[Items from a dataset]
══════

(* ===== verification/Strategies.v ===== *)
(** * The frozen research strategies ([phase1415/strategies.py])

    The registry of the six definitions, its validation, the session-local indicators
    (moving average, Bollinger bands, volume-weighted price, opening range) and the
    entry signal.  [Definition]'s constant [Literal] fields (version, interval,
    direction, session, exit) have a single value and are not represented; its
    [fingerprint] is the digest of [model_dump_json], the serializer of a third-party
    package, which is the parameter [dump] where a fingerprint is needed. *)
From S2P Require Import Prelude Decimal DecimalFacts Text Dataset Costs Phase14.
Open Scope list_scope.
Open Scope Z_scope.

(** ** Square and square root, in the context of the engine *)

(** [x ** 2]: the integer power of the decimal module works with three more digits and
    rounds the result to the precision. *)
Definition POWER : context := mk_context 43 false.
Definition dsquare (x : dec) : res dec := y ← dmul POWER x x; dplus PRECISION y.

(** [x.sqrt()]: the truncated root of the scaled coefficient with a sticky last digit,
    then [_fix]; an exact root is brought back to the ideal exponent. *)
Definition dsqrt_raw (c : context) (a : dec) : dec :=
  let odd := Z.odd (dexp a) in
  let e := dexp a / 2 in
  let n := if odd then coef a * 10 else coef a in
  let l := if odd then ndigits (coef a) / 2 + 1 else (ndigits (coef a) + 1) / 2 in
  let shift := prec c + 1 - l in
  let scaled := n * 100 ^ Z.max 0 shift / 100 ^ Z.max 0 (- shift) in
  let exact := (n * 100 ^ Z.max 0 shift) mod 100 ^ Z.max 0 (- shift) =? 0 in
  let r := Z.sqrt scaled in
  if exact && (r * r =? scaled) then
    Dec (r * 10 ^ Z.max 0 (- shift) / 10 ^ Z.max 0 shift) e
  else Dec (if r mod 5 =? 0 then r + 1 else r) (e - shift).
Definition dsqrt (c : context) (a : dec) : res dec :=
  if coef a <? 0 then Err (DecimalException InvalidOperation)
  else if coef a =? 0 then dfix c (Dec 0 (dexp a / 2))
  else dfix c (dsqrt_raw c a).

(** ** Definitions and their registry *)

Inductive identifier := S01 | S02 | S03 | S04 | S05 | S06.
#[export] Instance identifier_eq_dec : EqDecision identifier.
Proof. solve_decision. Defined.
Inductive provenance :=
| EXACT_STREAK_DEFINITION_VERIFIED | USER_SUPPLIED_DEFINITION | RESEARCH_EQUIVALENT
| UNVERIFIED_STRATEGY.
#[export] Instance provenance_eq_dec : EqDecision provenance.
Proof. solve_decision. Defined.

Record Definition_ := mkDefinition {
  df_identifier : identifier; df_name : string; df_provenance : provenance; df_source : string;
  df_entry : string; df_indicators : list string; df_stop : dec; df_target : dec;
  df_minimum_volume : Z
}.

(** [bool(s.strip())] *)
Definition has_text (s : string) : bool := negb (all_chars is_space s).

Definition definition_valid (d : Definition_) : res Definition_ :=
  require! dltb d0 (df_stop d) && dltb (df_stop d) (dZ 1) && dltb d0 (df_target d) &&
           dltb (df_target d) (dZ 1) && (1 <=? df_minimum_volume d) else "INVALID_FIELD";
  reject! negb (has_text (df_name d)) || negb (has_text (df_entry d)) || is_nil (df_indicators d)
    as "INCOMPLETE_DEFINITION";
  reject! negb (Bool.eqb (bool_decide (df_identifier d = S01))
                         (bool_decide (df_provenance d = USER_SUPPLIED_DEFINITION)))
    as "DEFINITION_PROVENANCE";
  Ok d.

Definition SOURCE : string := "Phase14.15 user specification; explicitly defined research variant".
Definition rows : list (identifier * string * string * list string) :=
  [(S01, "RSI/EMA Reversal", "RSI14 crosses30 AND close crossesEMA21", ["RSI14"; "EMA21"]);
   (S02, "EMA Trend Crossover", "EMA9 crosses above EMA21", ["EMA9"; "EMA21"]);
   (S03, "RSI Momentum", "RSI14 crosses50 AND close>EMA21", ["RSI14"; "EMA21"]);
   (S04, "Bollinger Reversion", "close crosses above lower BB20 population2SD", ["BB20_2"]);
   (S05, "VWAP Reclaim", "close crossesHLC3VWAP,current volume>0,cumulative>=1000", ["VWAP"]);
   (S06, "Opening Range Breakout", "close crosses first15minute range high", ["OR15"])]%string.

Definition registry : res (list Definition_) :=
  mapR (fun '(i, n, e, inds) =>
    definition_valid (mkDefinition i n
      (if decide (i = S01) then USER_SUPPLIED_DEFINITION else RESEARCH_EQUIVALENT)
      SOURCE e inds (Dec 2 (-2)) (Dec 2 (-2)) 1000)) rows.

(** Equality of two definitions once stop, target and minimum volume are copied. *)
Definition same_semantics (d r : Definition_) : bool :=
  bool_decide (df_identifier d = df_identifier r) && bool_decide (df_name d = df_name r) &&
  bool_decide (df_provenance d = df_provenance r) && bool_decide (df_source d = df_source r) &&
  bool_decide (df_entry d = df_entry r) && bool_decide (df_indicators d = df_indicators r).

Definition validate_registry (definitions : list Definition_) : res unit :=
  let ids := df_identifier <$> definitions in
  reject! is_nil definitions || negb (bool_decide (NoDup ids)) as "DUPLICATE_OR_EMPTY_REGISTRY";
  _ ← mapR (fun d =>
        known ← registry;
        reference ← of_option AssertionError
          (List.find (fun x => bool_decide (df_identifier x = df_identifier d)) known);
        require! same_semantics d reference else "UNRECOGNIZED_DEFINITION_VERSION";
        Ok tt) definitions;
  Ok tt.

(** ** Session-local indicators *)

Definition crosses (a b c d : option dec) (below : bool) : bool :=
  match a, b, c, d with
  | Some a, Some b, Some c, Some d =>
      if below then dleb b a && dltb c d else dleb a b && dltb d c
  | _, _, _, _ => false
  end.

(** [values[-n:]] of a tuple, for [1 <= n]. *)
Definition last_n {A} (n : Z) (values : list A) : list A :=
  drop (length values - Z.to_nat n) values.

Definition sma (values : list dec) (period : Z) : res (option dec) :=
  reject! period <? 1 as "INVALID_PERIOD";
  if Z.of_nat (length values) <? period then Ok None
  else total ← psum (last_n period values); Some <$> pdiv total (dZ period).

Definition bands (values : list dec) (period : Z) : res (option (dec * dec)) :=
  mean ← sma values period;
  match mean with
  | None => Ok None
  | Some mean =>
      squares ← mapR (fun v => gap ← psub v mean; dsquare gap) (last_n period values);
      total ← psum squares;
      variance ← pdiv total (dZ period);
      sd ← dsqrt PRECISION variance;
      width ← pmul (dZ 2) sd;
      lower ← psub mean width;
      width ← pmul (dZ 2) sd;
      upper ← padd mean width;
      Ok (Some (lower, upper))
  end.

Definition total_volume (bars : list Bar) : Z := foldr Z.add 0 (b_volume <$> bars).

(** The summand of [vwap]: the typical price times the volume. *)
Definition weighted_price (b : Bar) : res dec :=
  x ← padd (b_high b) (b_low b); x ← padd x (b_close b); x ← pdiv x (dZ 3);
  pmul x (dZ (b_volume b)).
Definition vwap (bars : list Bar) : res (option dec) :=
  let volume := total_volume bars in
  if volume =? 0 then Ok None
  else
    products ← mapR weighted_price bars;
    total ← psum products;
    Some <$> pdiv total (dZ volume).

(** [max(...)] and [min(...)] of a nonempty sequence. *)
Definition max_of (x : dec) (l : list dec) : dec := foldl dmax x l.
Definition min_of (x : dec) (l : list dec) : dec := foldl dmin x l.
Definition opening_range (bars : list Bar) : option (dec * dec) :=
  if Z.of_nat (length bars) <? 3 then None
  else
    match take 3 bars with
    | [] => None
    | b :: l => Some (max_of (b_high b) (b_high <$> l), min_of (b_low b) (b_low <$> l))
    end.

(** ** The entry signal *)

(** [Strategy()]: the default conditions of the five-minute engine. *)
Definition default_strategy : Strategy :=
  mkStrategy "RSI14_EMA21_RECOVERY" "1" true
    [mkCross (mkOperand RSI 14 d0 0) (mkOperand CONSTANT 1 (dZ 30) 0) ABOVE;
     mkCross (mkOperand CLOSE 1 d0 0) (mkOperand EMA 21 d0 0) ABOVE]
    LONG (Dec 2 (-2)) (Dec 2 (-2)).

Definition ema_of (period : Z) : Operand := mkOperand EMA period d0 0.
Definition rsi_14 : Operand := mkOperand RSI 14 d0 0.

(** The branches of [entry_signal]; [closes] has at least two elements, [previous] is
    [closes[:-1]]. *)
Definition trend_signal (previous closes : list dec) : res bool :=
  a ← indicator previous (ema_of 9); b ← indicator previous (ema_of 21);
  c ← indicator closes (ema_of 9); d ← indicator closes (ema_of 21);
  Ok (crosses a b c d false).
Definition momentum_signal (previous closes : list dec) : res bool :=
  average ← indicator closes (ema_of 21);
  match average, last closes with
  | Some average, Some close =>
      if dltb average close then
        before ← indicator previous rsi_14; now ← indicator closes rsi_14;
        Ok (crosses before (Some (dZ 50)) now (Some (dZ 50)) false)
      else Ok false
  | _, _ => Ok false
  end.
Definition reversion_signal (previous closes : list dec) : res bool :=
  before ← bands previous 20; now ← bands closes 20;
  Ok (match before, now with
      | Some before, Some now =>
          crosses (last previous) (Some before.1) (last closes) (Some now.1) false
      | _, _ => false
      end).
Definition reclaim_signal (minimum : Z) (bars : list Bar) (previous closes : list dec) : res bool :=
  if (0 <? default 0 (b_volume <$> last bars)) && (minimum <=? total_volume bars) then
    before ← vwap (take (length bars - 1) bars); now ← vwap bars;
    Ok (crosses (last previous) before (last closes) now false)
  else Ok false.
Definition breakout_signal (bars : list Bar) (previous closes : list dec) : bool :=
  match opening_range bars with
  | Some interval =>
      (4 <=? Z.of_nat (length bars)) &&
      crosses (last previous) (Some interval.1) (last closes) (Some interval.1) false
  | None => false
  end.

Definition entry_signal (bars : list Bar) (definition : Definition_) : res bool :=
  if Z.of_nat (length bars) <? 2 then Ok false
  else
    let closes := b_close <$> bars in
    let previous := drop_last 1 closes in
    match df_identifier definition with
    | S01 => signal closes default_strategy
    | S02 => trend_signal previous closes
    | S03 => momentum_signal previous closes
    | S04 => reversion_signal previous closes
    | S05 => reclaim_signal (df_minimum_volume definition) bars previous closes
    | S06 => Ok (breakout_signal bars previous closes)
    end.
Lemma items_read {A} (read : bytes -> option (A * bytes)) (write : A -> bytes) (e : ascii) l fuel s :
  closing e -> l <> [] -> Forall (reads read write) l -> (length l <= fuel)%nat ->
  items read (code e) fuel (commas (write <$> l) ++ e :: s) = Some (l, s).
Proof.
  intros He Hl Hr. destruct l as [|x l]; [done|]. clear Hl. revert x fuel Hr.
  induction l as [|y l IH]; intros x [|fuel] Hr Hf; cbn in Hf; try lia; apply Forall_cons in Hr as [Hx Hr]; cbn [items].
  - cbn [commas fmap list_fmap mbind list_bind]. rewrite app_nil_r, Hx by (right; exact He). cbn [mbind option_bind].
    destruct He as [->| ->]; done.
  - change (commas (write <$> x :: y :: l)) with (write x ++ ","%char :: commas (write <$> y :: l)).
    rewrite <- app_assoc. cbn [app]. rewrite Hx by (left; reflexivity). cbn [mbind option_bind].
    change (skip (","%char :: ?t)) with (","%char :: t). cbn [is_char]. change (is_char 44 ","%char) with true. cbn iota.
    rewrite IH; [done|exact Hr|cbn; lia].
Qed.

══════

→ Exercise directions: Among the entries above, copy exactly only the lines starting with the one containing "dltb (df_target d)" and going through the one containing "bool_decide (df_identifier d = df_identifier", both ends included.

→ Solution:
           dltb (df_target d) (dZ 1) && (1 <=? df_minimum_volume d) else "INVALID_FIELD";
  reject! negb (has_text (df_name d)) || negb (has_text (df_entry d)) || is_nil (df_indicators d)
    as "INCOMPLETE_DEFINITION";
  reject! negb (Bool.eqb (bool_decide (df_identifier d = S01))
                         (bool_decide (df_provenance d = USER_SUPPLIED_DEFINITION)))
    as "DEFINITION_PROVENANCE";
  Ok d.

Definition SOURCE : string := "Phase14.15 user specification; explicitly defined research variant".
Definition rows : list (identifier * string * string * list string) :=
  [(S01, "RSI/EMA Reversal", "RSI14 crosses30 AND close crossesEMA21", ["RSI14"; "EMA21"]);
   (S02, "EMA Trend Crossover", "EMA9 crosses above EMA21", ["EMA9"; "EMA21"]);
   (S03, "RSI Momentum", "RSI14 crosses50 AND close>EMA21", ["RSI14"; "EMA21"]);
   (S04, "Bollinger Reversion", "close crosses above lower BB20 population2SD", ["BB20_2"]);
   (S05, "VWAP Reclaim", "close crossesHLC3VWAP,current volume>0,cumulative>=1000", ["VWAP"]);
   (S06, "Opening Range Breakout", "close crosses first15minute range high", ["OR15"])]%string.

Definition registry : res (list Definition_) :=
  mapR (fun '(i, n, e, inds) =>
    definition_valid (mkDefinition i n
      (if decide (i = S01) then USER_SUPPLIED_DEFINITION else RESEARCH_EQUIVALENT)
      SOURCE e inds (Dec 2 (-2)) (Dec 2 (-2)) 1000)) rows.

(** Equality of two definitions once stop, target and minimum volume are copied. *)
Definition same_semantics (d r : Definition_) : bool :=
  bool_decide (df_identifier d = df_identifier r) && bool_decide (df_name d = df_name r) &&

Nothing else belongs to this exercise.